«Bâ­tir est tou­jours un acte com­plexe»

Bernhard Gysin est président de la Commission centrale des règlements (ZO) depuis fin avril 2023. Dans cet entretien, il nous parle des processus démocratiques ainsi que du travail de milice dans le développement des règlements SIA.

Date de publication
05-07-2023

Bernhard Gysin est partenaire depuis cinq ans dans une entreprise de management de projets de construction. Rendez-vous dans la Grosspeter Tower, jouxtant les voies de la gare de Bâle, où siège sa société. Le gratte-ciel a décroché le Prix Solaire Suisse en 2017. En effet, il s’agit du premier bâtiment à recourir au solaire sur toutes ses façades, explique Bernhard Gysin. Il réfléchit avant de parler d’une voix posée. Et son engagement en faveur de la culture du bâti se ressent dans chacune de ses phrases.

Monsieur Gysin, les délégués de la SIA vous ont élu, fin avril, président de la Commission centrale des règlements (ZO). À cet égard, toutes mes félicitations. Que retenez-vous de cet événement?
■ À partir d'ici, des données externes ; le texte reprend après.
(** * Blogicum: the view layer of [blog/views.py]

    A shallow embedding of the views of the blog application and of the
    parts of Django they run on (model lookups, the access mixins, the
    generic display and editing views), followed by the properties of the
    views: who may change what, who sees what, and which requests end in
    404. *)

From Stdlib Require Import List String ZArith Bool PeanoNat Lia.
Import ListNotations.
Local Open Scope string_scope.
Local Open Scope list_scope.
Local Open Scope nat_scope.

(** ** Exceptions raised inside a view *)

Inductive Exc : Type :=
| Http404
| PermissionDenied
| MultipleObjectsReturned
| ValueError.

Inductive Result (A : Type) : Type :=
| Ok (a : A)
| Raise (e : Exc).

Arguments Ok {A} a.
Arguments Raise {A} e.

Definition bind {A B : Type} (m : Result A) (k : A -> Result B) : Result B :=
  match m with
  | Ok a => k a
  | Raise e => Raise e
  end.

Notation "x <- m ;; k" := (bind m (fun x => k))
  (at level 100, m at next level, right associativity).

(** ** Data model *)

(** Modelled from the spec: [blog/models.py] is not in src/.  The records
    carry the fields section 3 of the specification lists for each entity;
    a reference to another record is the primary key of that record. *)
Record User : Type := {
  user_pk : nat;
  username : string
}.

Record Category : Type := {
  category_pk : nat;
  slug : string;
  category_is_published : bool
}.

Record Post : Type := {
  post_pk : nat;
  title : string;
  text : string;
  post_author : nat;
  post_category : nat;
  pub_date : Z;
  post_is_published : bool
}.

Record Comment : Type := {
  comment_pk : nat;
  comment_text : string;
  comment_author : nat;
  comment_post : nat;
  comment_is_published : bool;
  created_at : Z
}.

(** The tables behind [User.objects], [Category.objects], [Post.objects]
    and [Comment.objects], rows in insertion order. *)
Record DB : Type := {
  User_objects : list User;
  Category_objects : list Category;
  Post_objects : list Post;
  Comment_objects : list Comment
}.

(** Primary keys are unique within a table, and so is [User.username]. *)
Definition primary_keys_unique (db : DB) : Prop :=
  NoDup (map post_pk (Post_objects db)).

Definition usernames_unique (db : DB) : Prop :=
  NoDup (map username (User_objects db)).

(** ** Requests and responses *)

Inductive RequestUser : Type :=
| AnonymousUser
| LoggedIn (u : User).

Definition is_authenticated (u : RequestUser) : bool :=
  match u with
  | AnonymousUser => false
  | LoggedIn _ => true
  end.

(** [View.http_method_names]. *)
Inductive Method : Type :=
  GET | POST | PUT | PATCH | DELETE | HEAD | OPTIONS | TRACE.

(** [self.kwargs]: what the URL patterns capture. *)
Record Kwargs : Type := {
  post_id : nat;
  comment_id : nat;
  category_slug : string;
  username_kwarg : string
}.

Record Request : Type := {
  user : RequestUser;
  method : Method;
  kwargs : Kwargs;
  page : nat            (* the [page] query parameter, 1 when absent *)
}.

(** A row of a queryset built by [get_post_queryset]: the post and, when
    asked for, its [comment_count] annotation. *)
Record PostRow : Type := {
  row_post : Post;
  comment_count : option nat
}.

Inductive Url : Type :=
| url_post_detail (post_id : nat)         (* reverse("blog:post_detail") *)
| url_profile (username : string)         (* reverse("blog:profile") *)
| url_login                               (* settings.LOGIN_URL *)
| url_absolute (pk : nat).                (* obj.get_absolute_url() *)

Inductive Context : Type :=
| detail_context (object : Post) (comments : list Comment)
| category_context (object_list : list PostRow) (category : Category)
| profile_context (object_list : list PostRow) (profile : User)
    (comment_count__sum : option nat)
| form_context.

Inductive Response : Type :=
| TemplateResponse (template_name : string) (context : Context)
| HttpResponseRedirect (to : Url)
| HttpResponseOptions                     (* 200 with an Allow header *)
| HttpResponseNotFound                    (* 404 *)
| HttpResponseForbidden                   (* 403 *)
| HttpResponseNotAllowed                  (* 405 *)
| HttpResponseServerError.                (* 500 *)

(** What the request handler makes of an exception that leaves a view. *)
Definition response_for_exception (e : Exc) : Response :=
  match e with
  | Http404 => HttpResponseNotFound
  | PermissionDenied => HttpResponseForbidden
  | MultipleObjectsReturned => HttpResponseServerError
  | ValueError => HttpResponseServerError
  end.

(** ** The ORM as far as the views use it *)

(** [get_object_or_404]: [queryset.get] on the lookup, with
    [DoesNotExist] turned into [Http404]. *)
Definition get_object_or_404 {A : Type} (queryset : list A)
    (lookup : A -> bool) : Result A :=
  match filter lookup queryset with
  | [] => Raise Http404
  | [obj] => Ok obj
  | _ :: _ :: _ => Raise MultipleObjectsReturned
  end.

(** [author == request.user]: model instances are equal when their
    primary keys are; [AnonymousUser] equals no [User]. *)
Definition is_user (author : nat) (u : RequestUser) : bool :=
  match u with
  | AnonymousUser => false
  | LoggedIn usr => author =? user_pk usr
  end.

(** [bool(obj)] of a model instance. *)
Definition truthy {A : Type} (obj : A) : bool := true.

(** The related managers [user.posts], [category.posts], [post.comments]. *)
Definition user_posts (db : DB) (u : User) : list Post :=
  filter (fun p => post_author p =? user_pk u) (Post_objects db).

Definition category_posts (db : DB) (c : Category) : list Post :=
  filter (fun p => post_category p =? category_pk c) (Post_objects db).

Definition post_comments (db : DB) (p : Post) : list Comment :=
  filter (fun c => comment_post c =? post_pk p) (Comment_objects db).

(** [category__is_published=True]: the join on the post's category. *)
Definition category__is_published (db : DB) (p : Post) : bool :=
  existsb (fun c => (category_pk c =? post_category p)
                    && category_is_published c)
          (Category_objects db).

(** The public-visibility predicate of a post at time [now]. *)
Definition publicly_visible (db : DB) (now : Z) (p : Post) : bool :=
  post_is_published p && category__is_published db p
  && (pub_date p <=? now)%Z.

(** Modelled from the spec: [get_post_queryset] of [blog/utils.py], which
    is not in src/.  Section 4 describes it as a single predicate
    combining the category and publish flags and the date cutoff, with an
    optional comment-count annotation.  [manager] is the set of posts it
    starts from. *)
Definition get_post_queryset (db : DB) (now : Z) (manager : list Post)
    (filter_published annotate_comments : bool) : list PostRow :=
  let selected :=
    if filter_published then filter (publicly_visible db now) manager
    else manager in
  map (fun p =>
         {| row_post := p;
            comment_count :=
              if annotate_comments
              then Some (List.length (post_comments db p))
              else None |})
      selected.

(** [Sum] over a column: SQL gives NULL, and Django [None], over no rows. *)
Definition Sum (column : list nat) : option nat :=
  match column with
  | [] => None
  | _ :: _ => Some (list_sum column)
  end.

(** [Count("comments", filter=Q(comments__is_published=True))] for one
    post: the joined comment rows that pass the filter. *)
Definition Count_comments_published (db : DB) (p : Post) : nat :=
  List.length
    (filter (fun c => (comment_post c =? post_pk p) && comment_is_published c)
            (Comment_objects db)).

(** [Model.save] of an instance that has no primary key yet: INSERT, the
    database choosing the key. *)
Definition next_pk (pks : list nat) : nat := S (list_max pks).

(** [Model.save] of an instance that has a primary key: UPDATE of the row
    with this key, INSERT when there is none. *)
Definition save_row {A : Type} (pk : A -> nat) (obj : A) (table : list A)
    : list A :=
  if existsb (fun r => pk r =? pk obj) table
  then map (fun r => if pk r =? pk obj then obj else r) table
  else table ++ [obj].

Definition delete_row {A : Type} (pk : A -> nat) (obj : A) (table : list A)
    : list A :=
  filter (fun r => negb (pk r =? pk obj)) table.

Definition with_posts (db : DB) (posts : list Post) : DB :=
  {| User_objects := User_objects db;
     Category_objects := Category_objects db;
     Post_objects := posts;
     Comment_objects := Comment_objects db |}.

Definition with_comments (db : DB) (comments : list Comment) : DB :=
  {| User_objects := User_objects db;
     Category_objects := Category_objects db;
     Post_objects := Post_objects db;
     Comment_objects := comments |}.

Definition Post_insert (db : DB) (p : Post) : DB * Post :=
  let saved :=
    {| post_pk := next_pk (map post_pk (Post_objects db));
       title := title p; text := text p;
       post_author := post_author p; post_category := post_category p;
       pub_date := pub_date p; post_is_published := post_is_published p |} in
  (with_posts db (Post_objects db ++ [saved]), saved).

Definition Post_save (db : DB) (p : Post) : DB :=
  with_posts db (save_row post_pk p (Post_objects db)).

(** [post.delete()].  The comments that point to the post go with it:
    the [on_delete] of [Comment.post] is in [blog/models.py], and the
    cascade is what keeps every comment on an existing post. *)
Definition Post_delete (db : DB) (p : Post) : DB :=
  {| User_objects := User_objects db;
     Category_objects := Category_objects db;
     Post_objects := delete_row post_pk p (Post_objects db);
     Comment_objects :=
       filter (fun c => negb (comment_post c =? post_pk p))
              (Comment_objects db) |}.

Definition Comment_insert (db : DB) (c : Comment) : DB * Comment :=
  let saved :=
    {| comment_pk := next_pk (map comment_pk (Comment_objects db));
       comment_text := comment_text c;
       comment_author := comment_author c; comment_post := comment_post c;
       comment_is_published := comment_is_published c;
       created_at := created_at c |} in
  (with_comments db (Comment_objects db ++ [saved]), saved).

Definition Comment_save (db : DB) (c : Comment) : DB :=
  with_comments db (save_row comment_pk c (Comment_objects db)).

Definition Comment_delete (db : DB) (c : Comment) : DB :=
  with_comments db (delete_row comment_pk c (Comment_objects db)).

(** ** Forms *)

(** Modelled from the spec: [blog/forms.py] is not in src/.  A bound form
    carries the outcome of its validation and a value for each field of
    the record it edits; [pf_author] and [cf_author] are the author a
    request submits when the form exposes that field. *)
Record PostForm : Type := {
  pf_is_valid : bool;
  pf_title : string;
  pf_text : string;
  pf_category : nat;
  pf_pub_date : Z;
  pf_is_published : bool;
  pf_author : option nat
}.

Record CommentForm : Type := {
  cf_is_valid : bool;
  cf_text : string;
  cf_author : option nat
}.

(** [form.save(commit=False)]: the cleaned fields written on the form's
    instance, which is not saved. *)
Definition PostForm_save_commit_false (form : PostForm) (instance : Post)
    : Post :=
  {| post_pk := post_pk instance;
     title := pf_title form;
     text := pf_text form;
     post_author :=
       match pf_author form with
       | Some a => a
       | None => post_author instance
       end;
     post_category := pf_category form;
     pub_date := pf_pub_date form;
     post_is_published := pf_is_published form |}.

Definition CommentForm_save_commit_false (form : CommentForm)
    (instance : Comment) : Comment :=
  {| comment_pk := comment_pk instance;
     comment_text := cf_text form;
     comment_author :=
       match cf_author form with
       | Some a => a
       | None => comment_author instance
       end;
     comment_post := comment_post instance;
     comment_is_published := comment_is_published instance;
     created_at := created_at instance |}.

(** The instance a create view starts from: [Post()] and [Comment()].
    Key, author and post stay unset until the view or the database
    assigns them; the other fields hold their defaults ([created_at] is
    the time of creation). *)
Definition Post_new : Post :=
  {| post_pk := 0; title := ""; text := ""; post_author := 0;
     post_category := 0; pub_date := 0%Z; post_is_published := true |}.

Definition Comment_new (now : Z) : Comment :=
  {| comment_pk := 0; comment_text := ""; comment_author := 0;
     comment_post := 0; comment_is_published := true; created_at := now |}.

(** Modelled from the spec: [EditProfileForm] of [blog/forms.py], not in
    src/.  Section 3 gives a user a username and profile fields; the
    form carries the username a request submits when it exposes that
    field. *)
Record EditProfileForm : Type := {
  ef_is_valid : bool;
  ef_username : option string
}.

Definition EditProfileForm_save_commit_false (form : EditProfileForm)
    (instance : User) : User :=
  {| user_pk := user_pk instance;
     username :=
       match ef_username form with
       | Some name => name
       | None => username instance
       end |}.
Class Runtime : Type := {
  (** [str(v)] *)
  py_str : value → string;
  (** [s.lower()] *)
  str_lower : string → string;
  (** [s.strip()] *)
  str_strip : string → string;
  (** [float(s)] and [int(s)] on a string; [None] is [ValueError] *)
  float_of_string : string → option pyfloat;
  int_of_string : string → option Z;
  (** [pd.to_datetime] on a scalar that is neither a timestamp nor missing:
      [None] when it raises, [Some None] for NaT, [Some (Some t)] otherwise *)
  parse_datetime : value → option (option Z);
  (** [t.strftime('%Y-%m-%d')] and [t.isoformat()] *)
  strftime_ymd : Z → string;
  isoformat : Z → string;
  (** the row order of [df.sort_values(col, ascending=asc)], by column
      position; [None] when the column holds values pandas cannot order *)
  sort_rows : nat → bool → list row → option (list row);
  sort_rows_perm : ∀ j asc rs rs', sort_rows j asc rs = Some rs' → rs' ≡ₚ rs;
}.

(** ** Data frames *)

Record DataFrame : Type := mkDF {
  columns : list string;
  rows : list row;
}.

Global Instance DataFrame_eq_dec : EqDecision DataFrame.
Proof. solve_decision. Defined.

(** Rectangular, with distinct column names. *)
Definition wf_df (df : DataFrame) : Prop :=
  NoDup (columns df) ∧ Forall (λ r : row, length r = length (columns df)) (rows df).

(** Position of a column name. *)
Fixpoint col_index (c : string) (cols : list string) : option nat :=
  match cols with
  | [] => None
  | c' :: cols' => if bool_decide (c' = c) then Some O else S <$> col_index c cols'
  end.

(** [c in df.columns] *)
Definition has_col (df : DataFrame) (c : string) : bool :=
  bool_decide (c ∈ columns df).

Definition cell (j : nat) (r : row) : value := nth j r VNull.

(** [df[c]]: the cells of a column, [KeyError] when there is none. *)
Definition get_column (df : DataFrame) (c : string) : res (list value) :=
  match col_index c (columns df) with
  | Some j => Ok (cell j <$> rows df)
  | None => Raise KeyError
  end.

(** [df[c] = vals]: overwrite the column in place, or append a new one. *)
Definition set_column (df : DataFrame) (c : string) (vals : list value) : DataFrame :=
  match col_index c (columns df) with
  | Some j => mkDF (columns df) (zip_with (λ r v, <[j:=v]> r) (rows df) vals)
  | None => mkDF (columns df ++ [c]) (zip_with (λ r v, r ++ [v]) (rows df) vals)
  end.

(** [df[c] = scalar] *)
Definition set_column_scalar (df : DataFrame) (c : string) (v : value) : DataFrame :=
  set_column df c (replicate (length (rows df)) v).

(** [df[mask]]: boolean-mask row selection. *)
Definition select_rows (df : DataFrame) (p : row → bool) : DataFrame :=
  mkDF (columns df) (List.filter p (rows df)).

(** ** Column Resolver ([_find_column]) *)

Fixpoint find_column (df : DataFrame) (candidates : list string) : option string :=
  match candidates with
  | [] => None
  | c :: cs => if has_col df c then Some c else find_column df cs
  end.

(** ** Results handed back to callers: JSON-like Python objects *)

Inductive pyobj : Type :=
| PVal (v : value)
| PList (xs : list pyobj)
| PDict (kvs : list (string * pyobj)).

(** [d[k]] on a result dictionary. *)
Fixpoint dict_get (k : string) (kvs : list (string * pyobj)) : option pyobj :=
  match kvs with
  | [] => None
  | (k', v) :: kvs' => if bool_decide (k' = k) then Some v else dict_get k kvs'
  end.

Definition obj_get (k : string) (o : pyobj) : option pyobj :=
  match o with PDict kvs => dict_get k kvs | _ => None end.

(** [df.to_dict('records')] *)
Definition to_records (df : DataFrame) : pyobj :=
  PList ((λ r : row, PDict (zip (columns df) (PVal <$> r))) <$> rows df).

(** ** The session object *)

(** A filter specification is a Python dict from dimension names to values;
    the finite map is its own canonical form, so it also stands for
    [tuple(sorted(filters.items()))] inside a cache key. *)
Abbreviation FilterSpec := (gmap string value).

Record ChangeLogEntry : Type := mkEntry {
  e_timestamp : string;
  e_table : string;
  e_row_id : Z;
  e_column : string;
  e_old_value : value;
  e_new_value : value;
}.

Record DataProcessor : Type := mkDP {
  original_sales_df : option DataFrame;
  original_claims_df : option DataFrame;
  sales_df : option DataFrame;
  claims_df : option DataFrame;
  merged_df : option DataFrame;
  change_log : list ChangeLogEntry;
  metrics_dirty : bool;
  query_cache : gmap (string * option (gmap string value)) pyobj;
}.

(** [__init__] ([_cached_metrics] is never read or written afterwards and is
    left out). *)
Definition init : DataProcessor :=
  mkDP None None None None None [] true ∅.

Definition set_merged (st : DataProcessor) (m : option DataFrame) : DataProcessor :=
  mkDP (original_sales_df st) (original_claims_df st) (sales_df st) (claims_df st)
       m (change_log st) (metrics_dirty st) (query_cache st).

Definition set_query_cache (st : DataProcessor)
    (c : gmap (string * option (gmap string value)) pyobj) : DataProcessor :=
  mkDP (original_sales_df st) (original_claims_df st) (sales_df st) (claims_df st)
       (merged_df st) (change_log st) (metrics_dirty st) c.

Definition set_metrics_dirty (st : DataProcessor) (b : bool) : DataProcessor :=
  mkDP (original_sales_df st) (original_claims_df st) (sales_df st) (claims_df st)
       (merged_df st) (change_log st) b (query_cache st).

Definition set_change_log (st : DataProcessor) (l : list ChangeLogEntry) : DataProcessor :=
  mkDP (original_sales_df st) (original_claims_df st) (sales_df st) (claims_df st)
       (merged_df st) l (metrics_dirty st) (query_cache st).

Definition set_working (st : DataProcessor) (s c : option DataFrame) : DataProcessor :=
  mkDP (original_sales_df st) (original_claims_df st) s c
       (merged_df st) (change_log st) (metrics_dirty st) (query_cache st).

Definition set_original (st : DataProcessor) (s c : option DataFrame) : DataProcessor :=
  mkDP s c (sales_df st) (claims_df st)
       (merged_df st) (change_log st) (metrics_dirty st) (query_cache st).

(** [df = self.sales_df if table == 'sales' else self.claims_df] *)
Definition is_sales (table : string) : bool := bool_decide (table = "sales").

Definition table_df (st : DataProcessor) (table : string) : option DataFrame :=
  if is_sales table then sales_df st else claims_df st.

(** In-place mutation of the frame [df] aliases. *)
Definition set_table_df (st : DataProcessor) (table : string) (df : DataFrame) : DataProcessor :=
  if is_sales table then set_working st (Some df) (claims_df st)
  else set_working st (sales_df st) (Some df).

(** ** Query Cache *)

(** [_get_cache_key] *)
Definition get_cache_key (method_name : string) (filters : option (gmap string value))
    : string * option (gmap string value) :=
  match filters with
  | None => (method_name, None)
  | Some f => if bool_decide (f = ∅) then (method_name, None) else (method_name, Some f)
  end.

(** [clear_cache] *)
Definition clear_cache (st : DataProcessor) : DataProcessor :=
  set_metrics_dirty (set_query_cache st ∅) true.

(** [filters = filters or {}] *)
Definition filters_or_empty (filters : option (gmap string value)) : gmap string value :=
  match filters with
  | None => ∅
  | Some f => f
  end.

(** ** Column aggregates *)

Definition as_int (v : value) : option Z :=
  match v with
  | VBool b => Some (if b then 1 else 0)
  | VInt z => Some z
  | _ => None
  end.

(** [a + b] on numbers: integers stay integers, a float operand makes the
    sum a float, anything else is a [TypeError]. *)
Definition py_add (a b : value) : res value :=
  match as_int a, as_int b with
  | Some x, Some y => Ok (VInt (x + y))
  | _, _ =>
      match as_float a, as_float b with
      | Some x, Some y => Ok (of_float (float_add x y))
      | _, _ => Raise TypeError
      end
  end.

(** The ['sum'] aggregate and [Series.sum()]: missing cells are skipped and
    the empty sum is zero. *)
Fixpoint sum_from (acc : value) (vs : list value) : res value :=
  match vs with
  | [] => Ok acc
  | v :: vs' =>
      if isna v then sum_from acc vs'
      else acc' ← py_add acc v; sum_from acc' vs'
  end.

Definition col_sum (vs : list value) : res value := sum_from (VInt 0) vs.

(** The ['size'] aggregate: the number of rows of the group. *)
Definition agg_size (group : list row) : value := VInt (Z.of_nat (length group)).

(** ** Merge Builder ([_build_merged]) *)

Definition policy_candidates : list string :=
  ["Policy No"; "PolicyNo"; "POLICY_NO"; "Policy Number"].

(** The keys of [groupby(col)]: the distinct non-missing values of the
    column.  pandas lists them in sorted order; the left join that consumes
    them looks rows up by key, so the order of first appearance is kept here. *)
Fixpoint group_keys (ks : list value) : list value :=
  match ks with
  | [] => []
  | k :: ks' =>
      if isna k then group_keys ks'
      else k :: List.filter (λ k', negb (py_eq k k')) (group_keys ks')
  end.

(** [(name, 'sum') if name in claims.columns else (key, 'size')] *)
Definition agg_sum_or_size (c : DataFrame) (name : string) (group : list row) : res value :=
  match col_index name (columns c) with
  | Some j => col_sum (cell j <$> group)
  | None => Ok (agg_size group)
  end.

Definition agg_columns (cp : string) : list string :=
  [cp; "claim_count"; "total_claim_amount"; "total_labor"; "total_parts"].

(** The rows of [claims] whose policy cell equals [k]. *)
Definition group_of (kj : nat) (k : value) (rs : list row) : list row :=
  List.filter (λ r, py_eq k (cell kj r)) rs.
L’Assemblée des délégués s’est tenue à Bâle. Étant Bâlois, il va sans dire que j’en étais ravi (rires). Les deux coprésidents ad interim, Urs Rieder et Alain Oulevey, ont animé l’événement dans leur langue respective, l’allemand et le français. Ce bilinguisme a favorisé les échanges. J’ai trouvé les débats constructifs et engagés. J’ai surtout été impressionné par la manière dont l’assemblée est parvenue à transposer les votes positifs en décisions claires et à définir, avec toutes les personnes présentes, une marche à suivre commune. Cette rencontre entre participants de toute la Suisse, sans compter la diversité des opinions unies par le même intérêt pour la construction, cimentent la fascination qu’exerce la SIA.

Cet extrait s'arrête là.